Filarial elephantiasis of the scrotum presents as diffuse scrotal enlargement from hypertrophy and hyperplasia of the subcutaneous tissues and epidermis, which become leathery, coarse, and dry. Sebaceous glands are usually destroyed. The consistency of the leathery skin is that of nonpitting edema. The scrotum varies in size from slight enlargement to becoming monstrous in size, with the scrotum touching the ground and weighing as much as 200 pounds. The condition is indigenous to tropical areas. Filarial elephantiasis is caused by a nematode, Wuchereria bancrofti (90%), and is transmit- ted to man by certain mosquito species (Culex, Aedes, and Anopheles). Other thread-like parasitic worms such as Brugia malayi (10%) and Brugia timori (1%) may also cause elephantiasis. The adult worms in man are found in lymphatic channels and in subcutaneous tissues; the larval forms usually enter the bloodstream between the hours of midnight and 2 am. These microﬁlariae produce no general symptoms except those associated with obstruction of lymphatics. Scrotal elephantiasis is a late sequela of ﬁlarial infection and results from lymphatic obstruction. Secondary bacterial infections can accentuate the process. Usually, a history of repeated episodes of lymphangitis and lymphadenitis associated with fever, malaise, rash, and tender lymph nodes after inoculation is obtained. With each episode of diffuse enlargement and swelling, the regression and healing is less complete. Superﬁcial lymphatics may become dilated, rupture, and exude lymph.
Filariasis may begin as an insidious condition known as “lymph scrotum,” which is characterized by a mild enlargement of the scrotum along with cutaneous lymphatic ectasia. Three other presentations have been described with ﬁlariasis. The ﬁrst is somewhat similar to lymph scrotum but involves the spermatic cord, which feels like soft, compressible vessels. In another presentation, the spermatic cord contains thick, rubbery masses, which represent a late ﬁbrous reaction following lymphangitis. In this presentation, ﬁbrous nodules, distinct from the vas deferens, are palpated throughout the spermatic cord. The third type of presentation, called “mumu,” was observed during World War II as acute swelling and edema of the spermatic cord that gradually subsides after individuals leave an endemic area. This may represent an allergic reaction that develops following ﬁlarial inoculation.
Although positive skin tests and DNA polymerase chain reactions (PCRs) can detect ﬁlarial DNA and indicate disease, the deﬁnitive diagnosis is made by ﬁnding the microﬁlariae in the peripheral blood at night after ﬁltration through micropore membrane ﬁlters. This can also quantify the load of microﬁlariae. However, once lymphedema develops, the microﬁlariae are absent in peripheral blood. Speciﬁc drug therapy involves diethylcarbamazine (microﬁlaria and adult worms), ivermectin (microﬁlaria), albendazole (adult ﬁlarial worms), and possibly even doxycycline. Once lymphedema develops, there is no cure but reducing inﬂammation, and surgical removal of the elephantiasic genital tissue may help in selected cases.

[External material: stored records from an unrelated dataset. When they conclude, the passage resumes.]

(* ===== verification/Symbol.v ===== *)
(** * Symbol tables: pan/symbol.c

    The hierarchical tables of ltp-scanner: a table is a header with a linked
    list of entries, whose data is either the user's or another table.  The
    functions work on a heap of blocks addressed by pointers; what they do is
    stated on the tree that a pointer stands for. *)

From S2P Require Import Prelude CInt CMem CString Splitstr.
Local Open Scope Z_scope.

(** ** The heap *)

(** [struct symh] (its magic number is set once), [struct sym], and bytes: keys
    and the user's data. *)
Inductive obj : Type :=
| Header (sym cursor : Z)
| Node (next key data : Z)
| Blob (bytes : cstr).

(** Blocks, the next address, and which of the coming allocations fail (none once
    the list is used up). *)
Record heap : Type := Heap { blk : gmap Z obj; brk : Z; fails : list bool }.

(** A result with the new heap, undefined behaviour, a failed [assert], the exit
    of [splitstr], or a loop that was not given enough fuel. *)
Inductive out (A : Type) : Type :=
| Done (a : A) (h : heap)
| UB
| Abort
| Loop.
Arguments Done {A} _ _.
Arguments UB {A}.
Arguments Abort {A}.
Arguments Loop {A}.
Definition M (A : Type) : Type := heap → out A.
#[global] Instance M_ret : MRet M := λ A a h, Done a h.
#[global] Instance M_bind : MBind M := λ A B f m h,
  match m h with Done a h => f a h | UB => UB | Abort => Abort | Loop => Loop end.

Definition abort {A} : M A := λ _, Abort.
Definition loop {A} : M A := λ _, Loop.

Definition malloc (o : obj) : M Z := λ h,
  if default false (head (fails h)) then Done 0 (Heap (blk h) (brk h) (tail (fails h)))
  else Done (brk h) (Heap (<[brk h := o]> (blk h)) (brk h + 1) (tail (fails h))).
Definition free (p : Z) : M () := λ h,
  if p =? 0 then Done () h
  else if blk h !! p then Done () (Heap (delete p (blk h)) (brk h) (fails h)) else UB.
Definition load_header (p : Z) : M (Z * Z) := λ h,
  match blk h !! p with Some (Header s c) => Done (s, c) h | _ => UB end.
Definition load_node (p : Z) : M (Z * Z * Z) := λ h,
  match blk h !! p with Some (Node n k d) => Done (n, k, d) h | _ => UB end.
Definition write (p : Z) (o : obj) : M () := λ h,
  match blk h !! p with Some _ => Done () (Heap (<[p := o]> (blk h)) (brk h) (fails h)) | None => UB end.
(** The string at [p]. *)
Definition load_str (p : Z) : M cstr := λ h,
  match blk h !! p with
  | Some (Blob b) => if bool_decide (NUL ∈ b) then Done (as_string b) h else UB
  | _ => UB
  end.

Definition SYM_MAGIC : Z := 195936478.
(** [((SYM) p)->magic]: the first four bytes at [p], whatever is there. *)
Definition magic_of (o : obj) : option Z :=
  match o with
  | Header _ _ => Some SYM_MAGIC
  | Node n _ _ => Some (s32 n)
  | Blob (b0 :: b1 :: b2 :: b3 :: _) =>
      Some (s32 (code b0 + 256 * code b1 + 65536 * code b2 + 16777216 * code b3))
  | Blob _ => None
  end.
Definition load_magic (p : Z) : M Z := λ h,
  match blk h !! p ≫= magic_of with Some m => Done m h | None => UB end.

(** Enough steps to visit every block. *)
Definition steps (h : heap) : nat := S (size (blk h)).

(** ** Functions *)

Definition EEXIST : Z := 17.
Definition ENOTDIR : Z := 20.
Definition EINVAL : Z := 22.
Definition PUT_REPLACE : Z := 1.
Definition RM_KEY : Z := 1.
Definition RM_DATA : Z := 2.
Definition R_CURSOR : Z := 1.
Definition R_FIRST : Z := 2.
Definition R_NEXT : Z := 4.

Definition newsym : M Z := malloc (Header 0 0).

Definition strdup (s : cstr) : M Z := malloc (Blob (s ++ [NUL])).

Definition mknode (next : Z) (key : cstr) (data : Z) : M Z :=
  n ← malloc (Node 0 0 0);
  if n =? 0 then mret 0
  else
    k ← strdup key;
    _ ← write n (Node next k data);
    if k =? 0 then _ ← free n; mret 0 else mret n.

Fixpoint find_loop (fuel : nat) (sym : Z) (key : cstr) : M Z :=
  match fuel with
  | O => loop
  | S fuel =>
      if sym =? 0 then mret 0
      else
        r ← load_node sym;
        let '(next, k, _) := (r : Z * Z * Z) in
        s ← load_str k;
        if bool_decide (s = key) then mret sym else find_loop fuel next key
  end.
Definition find_key1 (sym : Z) (key : cstr) : M Z := λ h, find_loop (steps h) sym key h.

(** [for (sn = sym->sym; sn != NULL && sn->next != NULL; sn = sn->next)] *)
Fixpoint last_loop (fuel : nat) (sn : Z) : M Z :=
  match fuel with
  | O => loop
  | S fuel =>
      r ← load_node sn;
      let '(next, _, _) := (r : Z * Z * Z) in
      if next =? 0 then mret sn else last_loop fuel next
  end.

Definition last_entry (sn : Z) : M Z := λ h, last_loop (steps h) sn h.

Definition add_key (sym : Z) (key : cstr) (data : Z) : M Z :=
  r ← load_header sym;
  let '(first, cursor) := (r : Z * Z) in
  if first =? 0 then
    n ← mknode 0 key data;
    _ ← write sym (Header n cursor);
    mret (if n =? 0 then -1 else 0)
  else
    sn ← last_entry first;
    n ← mknode 0 key data;
    r ← load_node sn;
    let '(_, k, d) := (r : Z * Z * Z) in
    _ ← write sn (Node n k d);
    if n =? 0 then abort else mret 0.

Definition sym_open : M Z := newsym.

(** The search of [sym_put] and [sym_get]: the keys that are left, the table and
    the entry in which it ended; [None] when an entry on the way is no table. *)
Fixpoint walk (kk : list cstr) (csym nsym : Z) : M (option (list cstr * Z * Z)) :=
  match kk with
  | [] => mret (Some ([], csym, nsym))
  | k :: kk' =>
      r ← load_header csym;
      n ← find_key1 (fst (r : Z * Z)) k;
      if n =? 0 then mret (Some (kk, csym, 0))
      else
        match kk' with
        | [] => mret (Some ([], csym, n))
        | _ =>
            r ← load_node n;
            let '(_, _, d) := (r : Z * Z * Z) in
            if d =? 0 then mret None
            else
              magic ← load_magic d;
              if negb (magic =? SYM_MAGIC) then mret None else walk kk' d n
        end
  end.

(** New entries for the keys that are left. *)
Fixpoint add_keys (kk : list cstr) (csym data : Z) : M () :=
  match kk with
  | [] => mret ()
  | k :: kk' =>
      match kk' with
      | [] => _ ← add_key csym k data; mret ()
      | _ => ncsym ← newsym; _ ← add_key csym k ncsym; add_keys kk' ncsym data
      end
  end.

(** The strings of the array up to its null pointer. *)
Fixpoint key_list (a : list cell) : list cstr :=
  match a with Tok t :: a => t :: key_list a | _ => [] end.

(** [splitstr(key, ",", NULL)]; [None] for NULL. *)
Definition split_key (al : split_alloc) (key : cstr) : M (option (list cstr)) := λ h,
  match splitstr al (Some key) (Some (str ",")) with
  | Ret (SplitArray a _) => Done (Some (key_list a)) h
  | Ret SplitNull => Done None h
  | Ret SplitExit => Abort
  | _ => UB
  end.

Definition sym_put (al : split_alloc) (sym : Z) (key : cstr) (data flags : Z) : M Z :=
  if sym =? 0 then mret EINVAL
  else
    keys ← split_key al key;
    match keys with
    | None => mret EINVAL
    | Some keys =>
        r ← walk keys sym 0;
        match r with
        | None => mret ENOTDIR
        | Some ([], _, nsym) =>
            if flags =? PUT_REPLACE then
              r ← load_node nsym;
              let '(next, k, _) := (r : Z * Z * Z) in
              _ ← write nsym (Node next k data); mret 0
            else mret EEXIST
        | Some (kk, csym, _) => _ ← add_keys kk csym data; mret 0
        end
    end.

Definition sym_get (al : split_alloc) (sym : Z) (key : cstr) : M Z :=
  if sym =? 0 then mret 0
  else
    keys ← split_key al key;
    match keys with
    | None => mret 0
    | Some keys =>
        r ← walk keys sym 0;
        match r with
        | Some ([], _, nsym) => r ← load_node nsym; let '(_, _, d) := (r : Z * Z * Z) in mret d
        | _ => mret 0
        end
    end.

(** The result, and what [key->data] and [data->data] are set to. *)
Definition seq_item (sym : Z) : M (Z * option (Z * Z)) :=
  r ← load_header sym;
  let '(_, cursor) := (r : Z * Z) in
  if cursor =? 0 then mret (1, None)
  else
    r ← load_node cursor;
    let '(_, k, d) := (r : Z * Z * Z) in
    mret (0, Some (k, d)).

Definition sym_seq (al : split_alloc) (sym : Z) (key : cstr) (flags : Z) : M (Z * option (Z * Z)) :=
  if flags =? R_CURSOR then
    csym ← sym_get al sym key;
    if csym =? 0 then mret (2, None)
    else
      magic ← load_magic csym;
      if negb (magic =? SYM_MAGIC) then mret (2, None)
      else
        c ← load_header csym;
        r ← load_header sym;
        _ ← write sym (Header (fst (r : Z * Z)) (fst (c : Z * Z)));
        seq_item sym
  else if flags =? R_FIRST then
    r ← load_header sym;
    let '(first, _) := (r : Z * Z) in
    _ ← write sym (Header first first);
    seq_item sym
  else if flags =? R_NEXT then
    r ← load_header sym;
    let '(first, cursor) := (r : Z * Z) in
    if cursor =? 0 then mret (1, None)
    else
      r ← load_node cursor;
      let '(next, _, _) := (r : Z * Z * Z) in
      _ ← write sym (Header first next);
      seq_item sym
  else mret (-1, None).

Alternatively, elephantiasis may occur in the absence of parasitic infection. This nonparasitic form of elephantiasis is known as nonﬁlarial elephantiasis or “podoconiosis,” and occurs in high frequency in northern Africa. Nonﬁlarial elephantiasis is thought to be caused by persistent contact with irritant soils, or from lymphedema, lymph obstruction, or lymphangitis from a wide variety of causes, including infection. This elephantiasis may occur as a result of local disorders such as scrotal ﬁstulae, or following inguinal lymphadenectomy, metastatic carcinoma, or inguinal lymphangitis from syphilis, lymphogranuloma venereum, tuberculosis, or granuloma inguinale. Treatment is aimed at eradication of infection and supportive care for the enlarged scrotum.